Minot Area Council of the Arts gains future lease on Carnegie

MACA looks to increase historic building’s programming

Jill Schramm/MDN The Carnegie, a 110-year-old, historic building, is to come under management by the Minot Area Council of the Arts.

Minot’s Carnegie building will come under new management Sept. 1.

The Minot City Council voted Monday to approve a two-year lease of the building to the Minot Area Council of the Arts.

Rent is based on a percentage of event revenue generated from the facility.

The Carnegie Association currently has a 10-year lease that expires Aug. 31.

According to a memo to the council, city staff have heard concerns from the public regarding nonresponsiveness and inaccessibility to rent the facility for events. The facility also is in need of cleaning and maintenance.

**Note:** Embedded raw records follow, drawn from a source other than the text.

Definition integrity_ok (co : Computation) : result bool :=
  h ← compute_integrity_hash (co_input_hash co) (co_output_hash co) (co_trace_hash co);
  Ok (is_str h (co_integrity_hash co)).

Definition circuit_ok (co : Computation) : result bool :=
  match resolve_circuit (co_circuit_id co) (co_circuit_version co) with
  | None => Ok false
  | Some circuit => h ← py_index "circuit_hash" (JObj circuit);
                    Ok (same_json h (co_circuit_hash co))
  end.

Definition recomputed_proof_hash b : string :=
  let p := pb_proof b in let co := pb_computation b in
  compute_proof_hash (co_circuit_hash co) (pr_proof_bytes p) (pr_public_inputs p)
    (pr_proof_system p) (co_trace_hash co).

Definition proof_check b : result bool :=
  known ← in_set valid_systems (pr_proof_system (pb_proof b));
  Ok (known && is_str (recomputed_proof_hash b) (pr_proof_hash (pb_proof b))).

Definition commitments_of b : list DataCommitment := default [] (pb_data_commitments b).

(** In the order of the steps; step 7 repeats a check of step 2. *)
Definition core_checks b : list (result bool * VerificationStatus) :=
  [(Ok (is_str "1.0" (pb_vrl_version b)), UNSUPPORTED_VERSION);
   (Ok (schema_ok b), SCHEMA_INVALID);
   (bundle_id_ok b, BUNDLE_ID_MISMATCH);
   (integrity_ok (pb_computation b), INTEGRITY_MISMATCH);
   (circuit_ok (pb_computation b), CIRCUIT_HASH_MISMATCH);
   (proof_check b, PROOF_INVALID);
   (Ok (forallb commitment_matches (commitments_of b)), DATA_COMMITMENT_INVALID)].

Definition timestamp_complete (t : TimestampAuthority) : bool :=
  truthy (ts_tsa_token t) && truthy (ts_tsa_provider t) && truthy (ts_tsa_hash_algorithm t).
(* ===== verification/VerifierProps.v ===== *)
(** * Properties of the SDK verifier

    The refinement of [verify] to its contract, the exact meaning of VALID,
    the consistency of the log it returns, what a VALID bundle binds, and the
    example program of the SDK, whose bundles verify. *)
From S2P Require Export VerifierSpec.

(** ** The log *)

(** Errors are the codes of the failing details, in order. *)
Definition log_ok (r : VerificationResult) : Prop :=
  vr_errors r = omap vd_error_code (vr_details r) ∧
  Forall (fun d => vd_pass d = match vd_error_code d with None => true | Some _ => false end)
    (vr_details r).

Lemma log_ok_pass step msg r : log_ok r → log_ok (pass_detail step msg r).
Proof.
  intros [He Hd]. split; simpl.
  - rewrite omap_app. simpl. by rewrite app_nil_r.
  - apply Forall_app. split; [done|by constructor].
Qed.

Lemma log_ok_fail step msg code r : log_ok r → log_ok (fail_detail step msg code r).
Proof.
  intros [He Hd]. split; simpl.
  - rewrite omap_app. simpl. by rewrite He.
  - apply Forall_app. split; [done|by constructor].
Qed.

Lemma log_ok_status s r : log_ok (set_status s r) ↔ log_ok r.
Proof. done. Qed.

#[export] Hint Resolve log_ok_pass log_ok_fail : vrl.

(** A step keeps the log consistent. *)
Definition keeps_log (step : VerificationResult → result (bool * VerificationResult)) : Prop :=
  ∀ r ok r', step r = Ok (ok, r') → log_ok r → log_ok r'.

Lemma keeps_log_pass step msg : keeps_log (pass step msg).
Proof. intros r ok r' [= _ <-]. auto with vrl. Qed.
Lemma keeps_log_fail step msg code : keeps_log (fail step msg code).
Proof. intros r ok r' [= _ <-]. rewrite log_ok_status. auto with vrl. Qed.

Ltac keeps_log :=
  let Hs := fresh "Hstep" in let r := fresh "r" in
  intros r ? ? Hs; revert Hs; repeat case_match;
  repeat match goal with
  | |- (mbind _ ?m) = _ → _ => destruct m eqn:?; cbn [mbind result_bind]; repeat case_match
  end; try done;
  try (intros [= <- <-]; auto with vrl; fail);
  try (apply keeps_log_pass); try (apply keeps_log_fail).

Section log.
Context `{CircuitRegistry}.

Lemma step1_log b : keeps_log (step1_version_check b).
Proof using. unfold step1_version_check. keeps_log. Qed.
Lemma step2_log b : keeps_log (step2_schema_validation b).
Proof using. unfold step2_schema_validation. cbv zeta. keeps_log. Qed.
Lemma step3_log b : keeps_log (step3_bundle_id_check b).
Proof using. unfold step3_bundle_id_check. keeps_log. Qed.
Lemma step4_log b : keeps_log (step4_integrity_hash_check b).
Proof using. unfold step4_integrity_hash_check. keeps_log. Qed.
Lemma step5_log b : keeps_log (step5_circuit_resolution b).
Proof using. unfold step5_circuit_resolution. cbv zeta. keeps_log. Qed.
Lemma step6_log b : keeps_log (step6_proof_structure_validation b).
Proof using. unfold step6_proof_structure_validation. keeps_log. Qed.
Lemma step7_log b : keeps_log (step7_ai_id_verification b).
Proof using. unfold step7_ai_id_verification. cbv zeta. keeps_log. Qed.
Lemma step8_log b : keeps_log (step8_data_commitment_verification b).
Proof using. unfold step8_data_commitment_verification. cbv zeta. keeps_log. Qed.
Lemma step9_log b : keeps_log (step9_timestamp_verification b).
Proof using. unfold step9_timestamp_verification. cbv zeta. keeps_log. Qed.
Lemma step10_log b : keeps_log (step10_proof_graph_verification b).
Proof using. unfold step10_proof_graph_verification. cbv zeta. keeps_log. Qed.

Lemma guard_log step r (k : VerificationResult → result VerificationResult) r' :
  keeps_log step → log_ok r → (∀ r1, log_ok r1 → k r1 = Ok r' → log_ok r') →
  guard (step r) k = Ok r' → log_ok r'.
Proof using.
  intros Hs Hr Hk. unfold guard. destruct (step r) as [[[] r1]|] eqn:E; try done.
  - apply Hk. by eapply Hs.
  - intros [= <-]. by eapply Hs.
Qed.

Lemma optional_log c step r r' :
  keeps_log step → log_ok r → optional c (step r) r = Ok r' → log_ok r'.
Proof using.
  intros Hs Hr. unfold optional. destruct c; [|by intros [= <-]].
  destruct (step r) as [[[] r1]|] eqn:E; try done; intros [= <-].
  - by eapply Hs.
  - rewrite log_ok_status. by eapply Hs.
Qed.

Lemma verify_log b r : verify b = Ok r → log_ok r.
Proof using.
  assert (log_ok (mkResult VALID (pb_bundle_id b) [] [])) as H0 by (split; [done|constructor]).
  revert H0. unfold verify. cbv zeta. generalize (mkResult VALID (pb_bundle_id b) [] []).
  intros r0 H0.
  apply (guard_log _ _ _ _ (step1_log b)); [done|]. intros r1 H1.
  apply (guard_log _ _ _ _ (step2_log b)); [done|]. intros r2 H2.
  apply (guard_log _ _ _ _ (step3_log b)); [done|]. intros r3 H3.
  apply (guard_log _ _ _ _ (step4_log b)); [done|]. intros r4 H4.
  apply (guard_log _ _ _ _ (step5_log b)); [done|]. intros r5 H5.
  apply (guard_log _ _ _ _ (step6_log b)); [done|]. intros r6 H6.
  apply (guard_log _ _ _ _ (step7_log b)); [done|]. intros r7 H7.
  apply (guard_log _ _ _ _ (step8_log b)); [done|]. intros r8 H8.
  intros (r9 & H9 & H10)%bind_ok.
  eapply optional_log; [apply (step10_log b)| |exact H10].
  eapply optional_log; [apply (step9_log b)| |exact H9]. done.
Qed.
End log.

(** ** The verdict does not depend on the order of keys *)

Section sorted.
Context `{CircuitRegistry}.
Definition required_fields : list string :=
  ["bundle_id"; "vrl_version"; "issued_at"; "ai_identity"; "computation"; "proof"].

Definition hash_fields : list string :=
  ["circuit_hash"; "input_hash"; "output_hash"; "trace_hash"; "integrity_hash"].

(** [bundle.get(k, {})] *)
Definition get_obj (k : string) (d : dict) : json := get_or (JObj []) k d.

Definition step2_schema_validation bundle r : result (bool * VerificationResult) :=
  let step := para "12.2 Schema Validation" in
  match find (fun k => negb (dict_mem k bundle)) required_fields with
  | Some k => fail step [FText "Required field missing: "; FText k] SCHEMA_INVALID JNull JNull r
  | None =>
      ai_id ← get_attr "ai_id" (get_obj "ai_identity" bundle);
      if negb (is_valid_hex_hash ai_id)
      then fail step [FText "Invalid ai_id format"] SCHEMA_INVALID JNull JNull r
      else
      computation ← as_dict (get_obj "computation" bundle);
      match find (fun k => negb (is_valid_hex_hash (get k computation))) hash_fields with
      | Some k => fail step [FText "Invalid "; FText k; FText " format"] SCHEMA_INVALID JNull JNull r
      | None =>
          proof_hash ← get_attr "proof_hash" (get_obj "proof" bundle);
          if negb (is_valid_hex_hash proof_hash)
          then fail step [FText "Invalid proof_hash format"] SCHEMA_INVALID JNull JNull r
          else pass step [FText "All required fields present and valid"] JNull r
      end
  end.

“We have a great asset in that facility. The city itself has invested quite a bit of money in some repair work at the facility over the last several years,” City Manager Harold Stewart said. “There’s still some repair that needs to be done to it. The intent of this agreement was to kind of be a benefit and plus to the city as well as to the Minot Area Council of the Arts.”

Justin Anderson, MACA executive director, said MACA will be conducting some of its own programming at the Carnegie as well as looking for renters. The hope is the facility will generate enough revenue to provide for building improvements that will place it on par with other event facilities, he said.

Because the Carnegie hasn’t been in the public eye to the extent it could be, it is uncertain how much additional utilization might be obtained, Anderson said. MACA will be revisiting aspects of the existing operation of the building, including the fee schedule.

Council member Lisa Olson passed along a community question about whether religious organizations still would be able to rent the building under MACA management.

Stewart said the city attorney hasn’t yet been able to address the question, but his understanding is that as a publicly-owned building, the Carnegie Center cannot be rented to a religious organization.

“It has been my experience with legal advice in the past, that is not an appropriate use of a city-owned facility, and you are potentially looking at some potential litigation if somebody were to complain and express their concerns about that,” he said.

Built in 1911 as a library, Minot’s Carnegie Center is listed on the National Register of Historic Places. It was used as a library until 1965. For a time, it was used as a senior center.

Mayor Shaun Sipma said leasing to MACA is a prudent step in helping the facility become a more utilized space.

“There is a vast amount of opportunity within that building. It is just being underutilized at this point,” he said.

“It is in need of a lot of work, not just a deep, deep clean, but the flooring throughout the facility is beyond its lifespan,” he added. “If you walk through the building, there’s just a ton of maintenance that has not been done. I know MACA has got its hands full in stepping into this.”